Each line from the one containing "SystemExit (code : Z)" through the final line of the records is to be repeated exactly, with no additions.

+ + + + + + +

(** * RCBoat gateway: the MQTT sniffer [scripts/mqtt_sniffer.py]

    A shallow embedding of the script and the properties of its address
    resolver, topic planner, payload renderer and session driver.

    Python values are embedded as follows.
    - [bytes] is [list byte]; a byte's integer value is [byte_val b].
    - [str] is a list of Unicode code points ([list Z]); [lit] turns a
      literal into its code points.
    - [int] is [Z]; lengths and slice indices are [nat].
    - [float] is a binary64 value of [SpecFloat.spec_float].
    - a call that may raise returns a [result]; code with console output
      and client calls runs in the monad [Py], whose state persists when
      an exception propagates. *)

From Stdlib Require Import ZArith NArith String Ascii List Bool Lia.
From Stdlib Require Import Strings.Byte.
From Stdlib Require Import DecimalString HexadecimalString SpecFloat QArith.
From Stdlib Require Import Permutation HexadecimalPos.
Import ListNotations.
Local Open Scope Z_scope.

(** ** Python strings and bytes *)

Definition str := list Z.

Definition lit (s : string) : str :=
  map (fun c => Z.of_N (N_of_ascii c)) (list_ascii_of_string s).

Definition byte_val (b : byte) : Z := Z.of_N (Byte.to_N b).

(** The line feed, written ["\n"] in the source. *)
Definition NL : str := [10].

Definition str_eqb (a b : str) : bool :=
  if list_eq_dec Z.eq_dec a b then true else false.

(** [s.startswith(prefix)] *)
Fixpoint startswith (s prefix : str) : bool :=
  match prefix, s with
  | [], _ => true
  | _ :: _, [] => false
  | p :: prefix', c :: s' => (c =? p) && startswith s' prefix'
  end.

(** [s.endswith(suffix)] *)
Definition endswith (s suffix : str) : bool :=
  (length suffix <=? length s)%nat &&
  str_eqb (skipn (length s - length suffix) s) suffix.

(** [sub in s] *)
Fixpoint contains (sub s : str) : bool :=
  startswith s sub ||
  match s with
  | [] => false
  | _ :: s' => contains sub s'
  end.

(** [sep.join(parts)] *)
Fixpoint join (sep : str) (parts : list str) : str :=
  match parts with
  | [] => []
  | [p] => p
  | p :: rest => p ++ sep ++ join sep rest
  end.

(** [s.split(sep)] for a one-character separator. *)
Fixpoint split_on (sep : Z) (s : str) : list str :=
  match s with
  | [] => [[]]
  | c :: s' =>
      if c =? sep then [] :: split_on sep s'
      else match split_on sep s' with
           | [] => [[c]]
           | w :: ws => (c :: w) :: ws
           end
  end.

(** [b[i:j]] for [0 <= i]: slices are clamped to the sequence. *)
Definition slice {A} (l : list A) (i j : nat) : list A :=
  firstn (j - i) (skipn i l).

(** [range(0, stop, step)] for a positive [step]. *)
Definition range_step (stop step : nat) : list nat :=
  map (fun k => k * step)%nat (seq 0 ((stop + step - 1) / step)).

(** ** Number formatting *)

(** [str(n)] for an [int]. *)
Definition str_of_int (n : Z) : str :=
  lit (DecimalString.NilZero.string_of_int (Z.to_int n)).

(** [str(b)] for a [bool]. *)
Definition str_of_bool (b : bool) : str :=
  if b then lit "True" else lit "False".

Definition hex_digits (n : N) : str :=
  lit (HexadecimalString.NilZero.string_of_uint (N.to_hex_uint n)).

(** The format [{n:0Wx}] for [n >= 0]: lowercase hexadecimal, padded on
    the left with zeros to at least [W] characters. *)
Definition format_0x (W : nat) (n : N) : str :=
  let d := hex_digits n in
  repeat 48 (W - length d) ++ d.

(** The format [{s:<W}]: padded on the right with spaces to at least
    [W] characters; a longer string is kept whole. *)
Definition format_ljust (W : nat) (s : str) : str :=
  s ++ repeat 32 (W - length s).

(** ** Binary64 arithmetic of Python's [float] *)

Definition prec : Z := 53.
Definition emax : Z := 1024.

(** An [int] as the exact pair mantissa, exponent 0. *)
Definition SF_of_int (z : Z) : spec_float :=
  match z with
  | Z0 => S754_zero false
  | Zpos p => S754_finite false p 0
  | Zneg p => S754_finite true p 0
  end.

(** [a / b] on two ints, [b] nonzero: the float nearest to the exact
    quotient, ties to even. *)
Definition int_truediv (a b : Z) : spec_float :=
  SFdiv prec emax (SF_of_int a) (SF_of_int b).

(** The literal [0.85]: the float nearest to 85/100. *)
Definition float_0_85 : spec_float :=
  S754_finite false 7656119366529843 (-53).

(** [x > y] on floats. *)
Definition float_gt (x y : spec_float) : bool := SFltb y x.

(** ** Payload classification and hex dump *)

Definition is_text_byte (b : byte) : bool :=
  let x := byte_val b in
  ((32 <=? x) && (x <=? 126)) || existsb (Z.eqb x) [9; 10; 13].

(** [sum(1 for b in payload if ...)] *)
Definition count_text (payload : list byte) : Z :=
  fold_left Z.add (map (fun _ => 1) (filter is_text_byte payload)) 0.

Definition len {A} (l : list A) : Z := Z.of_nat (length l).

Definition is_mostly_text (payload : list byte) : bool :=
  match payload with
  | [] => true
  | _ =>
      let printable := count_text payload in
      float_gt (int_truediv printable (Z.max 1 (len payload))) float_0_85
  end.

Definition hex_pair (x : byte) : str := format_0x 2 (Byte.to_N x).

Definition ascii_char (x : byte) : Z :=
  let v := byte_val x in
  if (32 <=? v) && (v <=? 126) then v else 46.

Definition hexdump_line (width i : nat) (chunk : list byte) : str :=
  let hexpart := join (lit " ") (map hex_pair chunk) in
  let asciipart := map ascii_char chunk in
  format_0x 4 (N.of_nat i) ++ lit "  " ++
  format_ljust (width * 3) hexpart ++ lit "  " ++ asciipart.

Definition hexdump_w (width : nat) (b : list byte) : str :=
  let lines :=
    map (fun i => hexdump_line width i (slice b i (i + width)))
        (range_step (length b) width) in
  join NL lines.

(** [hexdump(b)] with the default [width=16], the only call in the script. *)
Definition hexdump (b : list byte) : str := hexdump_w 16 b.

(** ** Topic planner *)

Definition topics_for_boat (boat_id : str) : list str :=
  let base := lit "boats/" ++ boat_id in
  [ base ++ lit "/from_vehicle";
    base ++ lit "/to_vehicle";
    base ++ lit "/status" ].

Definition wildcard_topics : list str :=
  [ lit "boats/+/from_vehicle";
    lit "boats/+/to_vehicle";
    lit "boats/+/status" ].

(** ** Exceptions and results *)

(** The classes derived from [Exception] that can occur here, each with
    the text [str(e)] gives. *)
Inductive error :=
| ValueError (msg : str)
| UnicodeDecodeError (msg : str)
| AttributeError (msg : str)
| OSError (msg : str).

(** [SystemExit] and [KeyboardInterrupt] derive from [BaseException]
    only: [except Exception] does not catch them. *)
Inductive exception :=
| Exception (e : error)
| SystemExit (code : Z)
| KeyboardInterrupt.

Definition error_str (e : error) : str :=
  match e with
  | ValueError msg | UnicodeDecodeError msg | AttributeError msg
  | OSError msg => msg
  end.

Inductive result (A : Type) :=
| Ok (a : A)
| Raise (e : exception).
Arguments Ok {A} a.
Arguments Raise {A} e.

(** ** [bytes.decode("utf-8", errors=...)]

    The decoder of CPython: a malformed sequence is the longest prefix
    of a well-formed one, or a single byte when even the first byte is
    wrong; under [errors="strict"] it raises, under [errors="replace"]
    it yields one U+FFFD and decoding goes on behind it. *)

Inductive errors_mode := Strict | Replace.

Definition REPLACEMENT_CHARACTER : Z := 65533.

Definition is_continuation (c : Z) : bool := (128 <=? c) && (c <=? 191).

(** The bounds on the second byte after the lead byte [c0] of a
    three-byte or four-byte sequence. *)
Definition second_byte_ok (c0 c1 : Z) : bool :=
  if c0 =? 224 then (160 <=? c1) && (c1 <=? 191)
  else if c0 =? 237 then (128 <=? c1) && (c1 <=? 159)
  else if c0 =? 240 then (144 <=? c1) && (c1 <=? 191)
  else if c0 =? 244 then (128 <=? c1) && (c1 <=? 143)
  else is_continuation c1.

+ + + + + + +

RESULT OF THIS TASK:
| SystemExit (code : Z)
| KeyboardInterrupt.

Definition error_str (e : error) : str :=
  match e with
  | ValueError msg | UnicodeDecodeError msg | AttributeError msg
  | OSError msg => msg
  end.

Inductive result (A : Type) :=
| Ok (a : A)
| Raise (e : exception).
Arguments Ok {A} a.
Arguments Raise {A} e.

(** ** [bytes.decode("utf-8", errors=...)]

    The decoder of CPython: a malformed sequence is the longest prefix
    of a well-formed one, or a single byte when even the first byte is
    wrong; under [errors="strict"] it raises, under [errors="replace"]
    it yields one U+FFFD and decoding goes on behind it. *)

Inductive errors_mode := Strict | Replace.

Definition REPLACEMENT_CHARACTER : Z := 65533.

Definition is_continuation (c : Z) : bool := (128 <=? c) && (c <=? 191).

(** The bounds on the second byte after the lead byte [c0] of a
    three-byte or four-byte sequence. *)
Definition second_byte_ok (c0 c1 : Z) : bool :=
  if c0 =? 224 then (160 <=? c1) && (c1 <=? 191)
  else if c0 =? 237 then (128 <=? c1) && (c1 <=? 159)
  else if c0 =? 240 then (144 <=? c1) && (c1 <=? 191)
  else if c0 =? 244 then (128 <=? c1) && (c1 <=? 143)
  else is_continuation c1.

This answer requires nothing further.